(Stored data entries)

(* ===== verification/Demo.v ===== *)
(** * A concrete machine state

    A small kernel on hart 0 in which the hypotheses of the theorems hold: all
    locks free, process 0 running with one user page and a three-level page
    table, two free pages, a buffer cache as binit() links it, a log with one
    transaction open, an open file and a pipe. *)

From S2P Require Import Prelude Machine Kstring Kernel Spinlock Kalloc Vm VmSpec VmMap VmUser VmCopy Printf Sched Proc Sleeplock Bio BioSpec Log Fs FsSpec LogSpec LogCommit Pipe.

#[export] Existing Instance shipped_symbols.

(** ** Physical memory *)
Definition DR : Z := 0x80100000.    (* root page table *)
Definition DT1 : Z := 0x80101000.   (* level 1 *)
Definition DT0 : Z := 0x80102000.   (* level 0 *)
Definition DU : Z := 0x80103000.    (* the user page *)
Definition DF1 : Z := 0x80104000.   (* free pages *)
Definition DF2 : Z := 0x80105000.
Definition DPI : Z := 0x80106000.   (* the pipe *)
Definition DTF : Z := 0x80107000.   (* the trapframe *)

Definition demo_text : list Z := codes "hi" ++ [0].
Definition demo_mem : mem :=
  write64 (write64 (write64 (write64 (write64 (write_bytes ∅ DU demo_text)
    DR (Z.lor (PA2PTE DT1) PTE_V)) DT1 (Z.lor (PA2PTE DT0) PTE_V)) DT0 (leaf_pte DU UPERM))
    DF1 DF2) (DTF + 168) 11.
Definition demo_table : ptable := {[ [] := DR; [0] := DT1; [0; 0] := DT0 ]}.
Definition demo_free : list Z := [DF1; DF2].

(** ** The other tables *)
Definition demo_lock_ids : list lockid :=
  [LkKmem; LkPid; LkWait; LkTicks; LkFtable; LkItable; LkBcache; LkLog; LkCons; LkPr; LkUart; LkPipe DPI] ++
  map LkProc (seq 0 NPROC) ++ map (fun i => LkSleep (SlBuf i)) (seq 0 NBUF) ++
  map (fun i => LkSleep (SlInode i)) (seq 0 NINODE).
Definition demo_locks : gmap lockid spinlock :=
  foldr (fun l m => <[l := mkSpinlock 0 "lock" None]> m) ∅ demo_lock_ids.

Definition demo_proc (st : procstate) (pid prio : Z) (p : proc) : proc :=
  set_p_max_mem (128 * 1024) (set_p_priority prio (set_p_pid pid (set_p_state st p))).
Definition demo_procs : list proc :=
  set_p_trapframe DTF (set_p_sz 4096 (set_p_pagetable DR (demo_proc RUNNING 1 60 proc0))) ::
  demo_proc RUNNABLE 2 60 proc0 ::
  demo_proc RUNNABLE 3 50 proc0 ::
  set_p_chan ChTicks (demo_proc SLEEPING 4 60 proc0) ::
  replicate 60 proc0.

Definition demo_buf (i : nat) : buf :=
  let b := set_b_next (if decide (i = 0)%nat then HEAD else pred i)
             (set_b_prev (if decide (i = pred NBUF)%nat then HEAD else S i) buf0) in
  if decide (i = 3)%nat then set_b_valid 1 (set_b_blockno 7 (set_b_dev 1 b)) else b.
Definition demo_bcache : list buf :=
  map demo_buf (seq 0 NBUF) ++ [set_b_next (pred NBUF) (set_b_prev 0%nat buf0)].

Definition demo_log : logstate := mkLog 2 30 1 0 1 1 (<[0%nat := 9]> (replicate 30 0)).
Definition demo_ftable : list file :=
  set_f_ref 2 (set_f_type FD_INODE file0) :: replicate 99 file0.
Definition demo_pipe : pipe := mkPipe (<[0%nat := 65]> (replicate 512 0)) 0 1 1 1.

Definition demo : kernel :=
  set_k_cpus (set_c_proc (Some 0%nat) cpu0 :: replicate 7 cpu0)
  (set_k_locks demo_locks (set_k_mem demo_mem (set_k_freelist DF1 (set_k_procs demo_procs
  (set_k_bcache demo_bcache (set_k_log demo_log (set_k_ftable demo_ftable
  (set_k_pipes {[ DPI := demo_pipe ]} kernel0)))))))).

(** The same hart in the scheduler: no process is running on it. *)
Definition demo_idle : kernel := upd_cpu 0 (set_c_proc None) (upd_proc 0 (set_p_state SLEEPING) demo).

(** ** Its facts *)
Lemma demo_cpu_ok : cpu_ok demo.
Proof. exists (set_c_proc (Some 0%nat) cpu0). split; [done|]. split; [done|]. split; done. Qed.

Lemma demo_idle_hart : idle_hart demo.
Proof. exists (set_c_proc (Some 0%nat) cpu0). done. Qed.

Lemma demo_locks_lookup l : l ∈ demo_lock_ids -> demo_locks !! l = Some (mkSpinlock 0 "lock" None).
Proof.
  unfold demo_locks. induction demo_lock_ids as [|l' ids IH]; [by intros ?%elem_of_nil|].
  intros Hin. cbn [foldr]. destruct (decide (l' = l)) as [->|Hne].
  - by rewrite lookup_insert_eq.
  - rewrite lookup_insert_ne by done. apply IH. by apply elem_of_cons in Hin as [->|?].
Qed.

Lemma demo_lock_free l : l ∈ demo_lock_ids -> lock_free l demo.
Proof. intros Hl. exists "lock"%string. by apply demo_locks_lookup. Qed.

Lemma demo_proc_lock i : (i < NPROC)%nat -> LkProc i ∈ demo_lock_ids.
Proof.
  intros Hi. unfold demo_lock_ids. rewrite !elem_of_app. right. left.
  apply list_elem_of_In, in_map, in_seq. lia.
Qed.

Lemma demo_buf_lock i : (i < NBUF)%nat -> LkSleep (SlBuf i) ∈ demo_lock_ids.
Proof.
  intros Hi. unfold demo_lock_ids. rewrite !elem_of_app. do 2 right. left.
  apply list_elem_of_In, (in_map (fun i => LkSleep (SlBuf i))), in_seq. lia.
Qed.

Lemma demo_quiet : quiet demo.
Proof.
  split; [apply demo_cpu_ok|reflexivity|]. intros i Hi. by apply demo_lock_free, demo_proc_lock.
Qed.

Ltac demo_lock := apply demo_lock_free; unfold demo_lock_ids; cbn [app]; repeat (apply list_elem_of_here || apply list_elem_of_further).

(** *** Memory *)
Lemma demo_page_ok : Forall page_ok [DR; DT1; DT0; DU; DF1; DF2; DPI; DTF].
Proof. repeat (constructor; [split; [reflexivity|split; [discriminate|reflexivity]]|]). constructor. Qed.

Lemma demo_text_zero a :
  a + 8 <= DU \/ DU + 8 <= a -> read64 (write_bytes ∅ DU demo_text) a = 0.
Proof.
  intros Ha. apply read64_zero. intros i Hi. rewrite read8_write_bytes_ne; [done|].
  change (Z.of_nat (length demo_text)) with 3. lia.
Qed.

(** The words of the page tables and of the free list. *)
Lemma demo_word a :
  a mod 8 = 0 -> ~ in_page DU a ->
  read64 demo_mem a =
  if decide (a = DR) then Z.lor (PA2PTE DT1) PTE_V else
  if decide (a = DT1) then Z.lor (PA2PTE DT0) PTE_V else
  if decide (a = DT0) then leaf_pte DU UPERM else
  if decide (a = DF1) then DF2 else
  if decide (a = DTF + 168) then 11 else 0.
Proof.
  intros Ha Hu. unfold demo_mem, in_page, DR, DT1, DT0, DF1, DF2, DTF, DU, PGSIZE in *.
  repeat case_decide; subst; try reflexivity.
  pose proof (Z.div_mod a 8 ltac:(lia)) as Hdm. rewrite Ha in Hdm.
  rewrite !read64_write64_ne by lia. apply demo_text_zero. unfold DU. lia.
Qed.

▸ Exercise directions
Search each line of the data above for "unfold", and copy the lines where it occurs.

▸ Output below
  unfold demo_locks. induction demo_lock_ids as [|l' ids IH]; [by intros ?%elem_of_nil|].
  intros Hi. unfold demo_lock_ids. rewrite !elem_of_app. right. left.
  intros Hi. unfold demo_lock_ids. rewrite !elem_of_app. do 2 right. left.
Ltac demo_lock := apply demo_lock_free; unfold demo_lock_ids; cbn [app]; repeat (apply list_elem_of_here || apply list_elem_of_further).
  intros Ha Hu. unfold demo_mem, in_page, DR, DT1, DT0, DF1, DF2, DTF, DU, PGSIZE in *.
  rewrite !read64_write64_ne by lia. apply demo_text_zero. unfold DU. lia.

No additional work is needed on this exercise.